Prepara una breve presentazione con immagini di eventi chiave (es. firma Trattato di Roma, caduta del Muro di Berlino) o figure storiche. Chiedi agli studenti di identificare l'evento/persona e spiegare brevemente la sua connessione con la costruzione europea.

Domande frequenti

Come posso rendere viva la storia dell'integrazione europea per studenti di terza media?
Parti dalle persone, non dai trattati. Le storie personali dei padri fondatori (De Gasperi esiliato dal fascismo, Adenauer perseguitato dai nazisti, Schuman alsaziano che aveva cambiato nazionalità due volte) rendono il progetto europeo il frutto di esperienze vissute. I discorsi originali in video, spesso reperibili online in italiano, sono strumenti particolarmente potenti.
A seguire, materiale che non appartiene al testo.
(** One iteration of the inner loop (over the seconds of a span). *)
Definition count_second (localStartTime : Dayjs.t) (j : Z) (c : Tally) : Tally :=
  let timeUtc := Dayjs.add localStartTime j Dayjs.second in
  let unixtimeUtc := unixtime_of timeUtc in
  let scoreUtc := totalScoreByDamPreciseScoringFromTime unixtimeUtc None in
  let c :=
    if scoreUtc =? 100000 then
      mkTally (hundredCountUtc c + 1) (quadrupleCountUtc c)
              (hundredCountJst c) (quadrupleCountJst c)
    else if (damPreciseScoringTotalScore100PointsThreshold <? scoreUtc)
            && negb (scoreUtc =? 100000) then
      mkTally (hundredCountUtc c) (quadrupleCountUtc c + 1)
              (hundredCountJst c) (quadrupleCountJst c)
    else c in
  let unixtimeJst := unixtime_of (Dayjs.add timeUtc 9 Dayjs.hour) in
  let scoreJst := totalScoreByDamPreciseScoringFromTime unixtimeJst None in
  if scoreJst =? 100000 then
    mkTally (hundredCountUtc c) (quadrupleCountUtc c)
            (hundredCountJst c + 1) (quadrupleCountJst c)
  else if (damPreciseScoringTotalScore100PointsThreshold <? scoreJst)
          && negb (scoreJst =? 100000) then
    mkTally (hundredCountUtc c) (quadrupleCountUtc c)
            (hundredCountJst c) (quadrupleCountJst c + 1)
  else c.

(** [localTimeSpan] of span [i]. *)
Definition localTimeSpan (timeSpans : Js.number) (timeSpan timeLimit i : Z) : Z :=
  if Js.is_pred i timeSpans && Js.truthy (Js.rem timeLimit timeSpan)
  then Js.rem timeLimit timeSpan
  else timeSpan.

(** One iteration of the outer loop (over the spans). *)
Definition count_body
  (startTime : Dayjs.t) (timeSpans : Js.number) (timeSpan timeLimit : Z)
  (i : Z) (result : list DamPreciseScoringTotalScorePredictionCount)
  : list DamPreciseScoringTotalScorePredictionCount :=
  let localStartTime := Dayjs.add startTime (i * timeSpan) Dayjs.second in
  let localTimeSpan := localTimeSpan timeSpans timeSpan timeLimit i in
  let c := for_lt localTimeSpan (count_second localStartTime) (mkTally 0 0 0 0) in
  result ++
    [mkCount localStartTime
             (Dayjs.add localStartTime localTimeSpan Dayjs.second)
             (mkCounts (hundredCountUtc c) (quadrupleCountUtc c))
             (mkCounts (hundredCountJst c) (quadrupleCountJst c))].

(** The outer loop's bound can be [Infinity], so the method is run with
    [fuel]; [None] means it had not returned when the fuel ran out. *)
Definition countDamPreciseScoringTotalScorePrediction
  (fuel : nat) (startTime : Dayjs.t) (timeSpan timeLimit : Z)
  : option (list DamPreciseScoringTotalScorePredictionCount) :=
  let timeSpans := Js.ceil_div timeLimit timeSpan in
  for_number fuel 0 timeSpans
    (count_body startTime timeSpans timeSpan timeLimit) [].

End WithGenerator.

End AppService.

(** ** A concrete generator *)

(** Modelled from the spec: the generator of [utilities/rand-r], which
    section 4.1 describes as a C-library linear congruential generator: the
    state is initialised from the seed, one step is taken with 32-bit
    wrap-around, and the drawn value and the next state are returned.  The
    spec gives no constants; this instance takes the sample constants of
    the C standard.  It serves to run the service on concrete inputs, and
    nothing proved for every generator depends on it. *)
Definition reference_rand_r (seed : Z) : RandR :=
  let next := (seed * 1103515245 + 12345) mod 2 ^ 32 in
  mkRandR ((next / 65536) mod 32768) next.

(** ** Vocabulary of the statements *)

Import AppService.

(** The sum of the spec's section 4.2, step 2, which wraps modulo the
    generator's width of 32 bits; compared below with [randomValue]. *)
Definition wrapping_randomValue (rand_r : Z -> RandR) (unixSeconds : Z) : Z :=
  (random (rand_r unixSeconds) + unixSeconds) mod 2 ^ 32.

(** A generator whose drawn value is an unsigned 32-bit integer. *)
Definition unsigned32 (rand_r : Z -> RandR) : Prop :=
  forall seed, 0 <= random (rand_r seed) < 2 ^ 32.

(** The indices [i, i + 1, ..., i + n - 1] visited by [iterate n i]. *)
Fixpoint zrange (i : Z) (n : nat) : list Z :=
  match n with
  | O => []
  | S n' => i :: zrange (i + 1) n'
  end.

(** The include-flag that governs a score type. *)
Definition included (includeNormal includeQuadruple include100 : bool)
  (ty : DamPreciseScoringTotalScoreType) : bool :=
  match ty with
  | Normal => includeNormal
  | Quadruple => includeQuadruple
  | Hundred => include100
  end.

(** The seed of second [i] of a prediction. *)
Definition seed_of_second (startTime : Dayjs.t) (isJst : bool) (i : Z) : Z :=
  let time := Dayjs.add startTime i Dayjs.second in
  if isJst then unixtime_of (Dayjs.add time 9 Dayjs.hour) else unixtime_of time.

(** What a record pushed at second [i] of a prediction looks like. *)
Definition pushed_at (rand_r : Z -> RandR) (startTime : Dayjs.t)
  (isJst includeNormal includeQuadruple include100 : bool)
  (i : Z) (r : DamPreciseScoringTotalScorePrediction) : Prop :=
  time r = startTime + 1000 * i /\
  scoreInteger r =
    totalScoreByDamPreciseScoringFromTime rand_r (seed_of_second startTime isJst i) None /\
  scoreType r = classify (scoreInteger r) /\
  included includeNormal includeQuadruple include100 (scoreType r) = true.

(** 1 when the score derived for second [k] after [start] has type [ty]. *)
Definition hit (rand_r : Z -> RandR) (seed_of : Dayjs.t -> Z)
  (ty : DamPreciseScoringTotalScoreType) (start : Dayjs.t) (k : Z) : Z :=
  if DamPreciseScoringTotalScoreType_eqb
       (classify (totalScoreByDamPreciseScoringFromTime rand_r
                    (seed_of (Dayjs.add start k Dayjs.second)) None)) ty
  then 1 else 0.

Definition seed_utc (d : Dayjs.t) : Z := unixtime_of d.
Definition seed_jst (d : Dayjs.t) : Z := unixtime_of (Dayjs.add d 9 Dayjs.hour).

(** [g i + g (i + 1) + ... + g (i + n - 1)] *)
Fixpoint zsum (g : Z -> Z) (i : Z) (n : nat) : Z :=
  match n with
  | O => 0
  | S n' => g i + zsum g (i + 1) n'
  end.

Definition sum_list (l : list Z) : Z := fold_right Z.add 0 l.

(** The tally of the whole window in a single pass: every second of
    [start, start + timeLimit) is derived under [seed_of] and classified. *)
Definition tally_pass (rand_r : Z -> RandR) (seed_of : Dayjs.t -> Z)
  (start : Dayjs.t) (timeLimit : Z) : Counts :=
  for_lt timeLimit
    (fun k c =>
       match classify (totalScoreByDamPreciseScoringFromTime rand_r
                         (seed_of (Dayjs.add start k Dayjs.second)) None) with
       | Hundred => mkCounts (hundredCount c + 1) (quadrupleCount c)
       | Quadruple => mkCounts (hundredCount c) (quadrupleCount c + 1)
       | Normal => c
       end)
    (mkCounts 0 0).

(** Span [i] of the window as the outer loop pushes it. *)
Definition span_record (rand_r : Z -> RandR) (start : Dayjs.t)
  (timeSpans : Js.number) (timeSpan timeLimit i : Z)
  : DamPreciseScoringTotalScorePredictionCount :=
  let len := localTimeSpan timeSpans timeSpan timeLimit i in
  let from := i * timeSpan in
  mkCount (Dayjs.add start from Dayjs.second)
          (Dayjs.add (Dayjs.add start from Dayjs.second) len Dayjs.second)
          (mkCounts (zsum (hit rand_r seed_utc Hundred start) from (Z.to_nat len))
                    (zsum (hit rand_r seed_utc Quadruple start) from (Z.to_nat len)))
          (mkCounts (zsum (hit rand_r seed_jst Hundred start) from (Z.to_nat len))
                    (zsum (hit rand_r seed_jst Quadruple start) from (Z.to_nat len))).

(** The character of a decimal digit. *)
Definition digit (d : Z) : ascii := ascii_of_nat (48 + Z.to_nat d).

(** A prediction whose [time] is moved by [ms] milliseconds. *)
Definition shift_time (ms : Z) (r : DamPreciseScoringTotalScorePrediction)
  : DamPreciseScoringTotalScorePrediction :=
  mkPrediction (time r + ms) (scoreInteger r) (scoreString r) (scoreType r).

(** Whether [padStart(3, "0")] of the decimal of [f] is the three digits of [f]. *)
Definition pads_to_digits (f : Z) : bool :=
  String.eqb (Js.padStart (Js.toString f) 3 "0")
    (String (digit (f / 100)) (String (digit (f / 10 mod 10))
       (String (digit (f mod 10)) EmptyString))).

(** * Properties *)

Lemma reference_rand_r_unsigned32 : unsigned32 reference_rand_r.
Proof.
  intro seed. unfold reference_rand_r. cbn [random].
  assert (H : 0 <= ((seed * 1103515245 + 12345) mod 2 ^ 32 / 65536) mod 32768 < 32768)
    by (apply Z.mod_pos_bound; lia).
  change (2 ^ 32) with 4294967296 in *. lia.
Qed.

(** ** The score deriver *)

Section Deriver.

Variable rand_r : Z -> RandR.
Hypothesis rand_r_unsigned32 : unsigned32 rand_r.

Lemma randomValue_nonneg time : 0 <= time -> 0 <= randomValue rand_r time.
Proof.
  intro Ht. unfold randomValue. pose proof (rand_r_unsigned32 time). lia.
Qed.

(** Above the randomize threshold the deriver is the remainder plus the
    threshold, unless the 100-point override applies. *)
Lemma deriver_above time rawScore :
  99000 < rawScore ->
  totalScoreByDamPreciseScoringFromTime rand_r time (Some rawScore) =
    let r := Z.rem (randomValue rand_r time) (rawScore - 99000) + 99000 in
    if (99990 <? r) && (Z.rem (randomValue rand_r time) 1000 <? 500)
    then 100000 else r.
Proof.
  intro Hraw.
  unfold totalScoreByDamPreciseScoringFromTime, default, Js.rem,
    damPreciseScoringTotalScoreRandomizeThreshold,
    damPreciseScoringTotalScore100PointsThreshold,
    damPreciseScoringTotalScore100PointsProbability.
  cbv zeta.
  replace (99000 <? rawScore) with true by (symmetry; apply Z.ltb_lt; exact Hraw).
  destruct (99990 <? _); [destruct (_ <? 500)|]; reflexivity.
Qed.

(** C1: for a non-negative seed and a raw score above 99000 the derived
    score lies in [99000, rawScore - 1] or is 100000. *)
Theorem deriver_range time rawScore :
  0 <= time ->
  99000 < rawScore ->
  let score := totalScoreByDamPreciseScoringFromTime rand_r time (Some rawScore) in
  99000 <= score <= rawScore - 1 \/ score = 100000.
Proof.
  intros Ht Hraw. cbv zeta. rewrite (deriver_above time rawScore Hraw). cbv zeta.
  pose proof (randomValue_nonneg time Ht) as Hrv.
  rewrite (Z.rem_mod_nonneg _ (rawScore - 99000)) by lia.
  pose proof (Z.mod_pos_bound (randomValue rand_r time) (rawScore - 99000)) as Hb.
  destruct ((99990 <? _) && _); [right; reflexivity | left; lia].
Qed.

(** C2 (amended): the sum is exact, it is at least the seed and less than
    the seed plus 2^32, and it agrees with the 32-bit wrapping sum exactly
    when it stays below 2^32. *)
Theorem randomValue_exact time :
  0 <= time ->
  randomValue rand_r time = random (rand_r time) + time /\
  time <= randomValue rand_r time < time + 2 ^ 32 /\
  (randomValue rand_r time = wrapping_randomValue rand_r time <->
   random (rand_r time) + time < 2 ^ 32).
Proof.
  intro Ht. pose proof (rand_r_unsigned32 time) as Hr.
  unfold randomValue, wrapping_randomValue.
  split; [reflexivity | split; [lia | split]].
  - intro Heq.
    pose proof (Z.mod_pos_bound (random (rand_r time) + time) (2 ^ 32)) as Hb.
    lia.
  - intro Hlt. symmetry. apply Z.mod_small. lia.
Qed.

End Deriver.

(** C3: a raw score of at most 99000 is returned unchanged, whatever the
    seed and the generator. *)
Theorem deriver_passthrough (rand_r : Z -> RandR) (time rawScore : Z) :
  rawScore <= 99000 ->
  totalScoreByDamPreciseScoringFromTime rand_r time (Some rawScore) = rawScore.
Proof.
  intro Hraw.
  unfold totalScoreByDamPreciseScoringFromTime, default,
    damPreciseScoringTotalScoreRandomizeThreshold.
  cbv zeta.
  replace (99000 <? rawScore) with false by (symmetry; apply Z.ltb_ge; exact Hraw).
  reflexivity.
Qed.
(** X3.  When the close of a connection fails with a text that is not
    empty, [Close] returns an error; its text starts with the fixed phrase
    and contains the text of the failed close. *)
Theorem Close_reports_every_failure
        (conn_Close : list event -> list Client -> Client -> option error)
        (i : InfluxDB) (w : World) (closed : list Client)
        pre c post err :
  conns i = pre ++ c :: post ->
  conn_Close (trace w) (closed ++ pre) c = Some err ->
  Error err <> EmptyString ->
  exists e,
    fst (Close conn_Close i w closed) = Some e /\
    strings.HasPrefix (Error e) "output influxdb close failed: " = true /\
    strings.Contains (Error e) (Error err) = true.
Proof.
  intros Hc Hans Hne. unfold Close.
  destruct (close_loop_text conn_Close (conns i) EmptyString w closed)
    as (tail & Htext & Hempty & Hall).
  destruct (close_loop conn_Close (conns i) EmptyString w closed)
    as [errS closed'].
  simpl in Htext. subst errS.
  destruct (String.eqb_spec tail EmptyString) as [Heq|Hne'].
  - exfalso. apply Hne. exact (proj1 Hempty Heq _ _ _ _ Hc Hans).
  - exists (close_failed tail). split; [reflexivity|]. split.
    + unfold strings.HasPrefix.
      change (Error (close_failed tail))
        with ("output influxdb close failed: " ++ tail)%string.
      apply prefix_app.
    + change (Error (close_failed tail))
        with ("output influxdb close failed: " ++ tail)%string.
      apply Contains_skip. exact (Hall _ _ _ _ Hc Hans).
Qed.

(** The second of three connections is to a dead host. *)
Lemma Close_reports_every_failure_witness :
  let i := Demo.pool []
                     [Demo.http "http://a:8086"; Demo.udp "down:8089";
                      Demo.udp "b:8089"] in
  let err := errorString "use of closed network connection" in
  exists e,
    fst (Close Shutdown.close_answer i Demo.start []) = Some e /\
    strings.HasPrefix (Error e) "output influxdb close failed: " = true /\
    strings.Contains (Error e) (Error err) = true.
Proof.
  intros i err.
  apply (Close_reports_every_failure
           Shutdown.close_answer i Demo.start []
           [Demo.http "http://a:8086"] (Demo.udp "down:8089")
           [Demo.udp "b:8089"] err).
  - reflexivity.
  - reflexivity.
  - discriminate.
Defined.

(** ** Build and shutdown *)




(** ** Startup *)

Section Startup.

Variable E : Env.

(** [Connect] returns at the first URL a constructor or [url.Parse]
    refuses. *)
Lemma Connect_returns_at_refused
      (i : InfluxDB) (w : World) pre u post err cs1 i1 w1 :
  connect_urls i = pre ++ u :: post ->
  connect_loop E pre [] i w = (inr cs1, i1, w1) ->
  unparsable E i u err ->
  exists w2, Connect E i w = (Some err, i1, w2) /\ conns i1 = conns i.
Proof.
  intros Hurls Hpre Hbad.
  destruct (connect_loop_frame E _ _ _ _ _ _ _ Hpre) as (Hs & Hc & _ & _).
  unfold Connect. rewrite Hurls, connect_loop_app, Hpre.
  rewrite connect_loop_unfold_defaulted.
  unfold unparsable in Hbad.
  destruct (strings.HasPrefix u "udp").
  - rewrite Hbad. eauto.
  - unfold NewHTTPClient. fold (http_config i1 u).
    rewrite (same_settings_http_config _ _ u Hs), Hbad. eauto.
Qed.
Qual è stato il contributo specifico dell'Italia alla costruzione europea?
L'Italia ha svolto un ruolo cruciale: il Trattato di Roma del 1957 fu firmato nella capitale italiana, De Gasperi fu uno dei più convinti sostenitori dell'integrazione, Altiero Spinelli scrisse il Manifesto di Ventotene (1941) che anticipò di decenni l'idea degli Stati Uniti d'Europa. Questi elementi permettono di collegare la storia europea alla storia italiana del Novecento.
Come collegare la storia dell'UE alla situazione attuale senza cadere in toni celebrativi o critici in modo unilaterale?
Proponi un confronto strutturato tra ideali originari e realtà attuale su dimensioni specifiche (pace, prosperità, democrazia, solidarietà). Questo permette di riconoscere i successi reali (l'Europa ha vissuto il periodo di pace più lungo della sua storia) e le difficoltà concrete, senza cadere né nell'euroentusiasmo ingenuo né nell'euroscetticismo pregiudiziale.
Quali attività collaborative funzionano meglio per la storia dell'integrazione europea?
Le timeline costruite dai gruppi sono efficaci perché richiedono di ordinare e interpretare eventi, non solo memorizzarli. L'analisi di fonti primarie (discorsi, dichiarazioni, estratti di trattati) svolta in piccoli gruppi sviluppa competenze di comprensione del testo storico-politico e avvicina gli studenti al metodo con cui storici e giuristi lavorano con le fonti.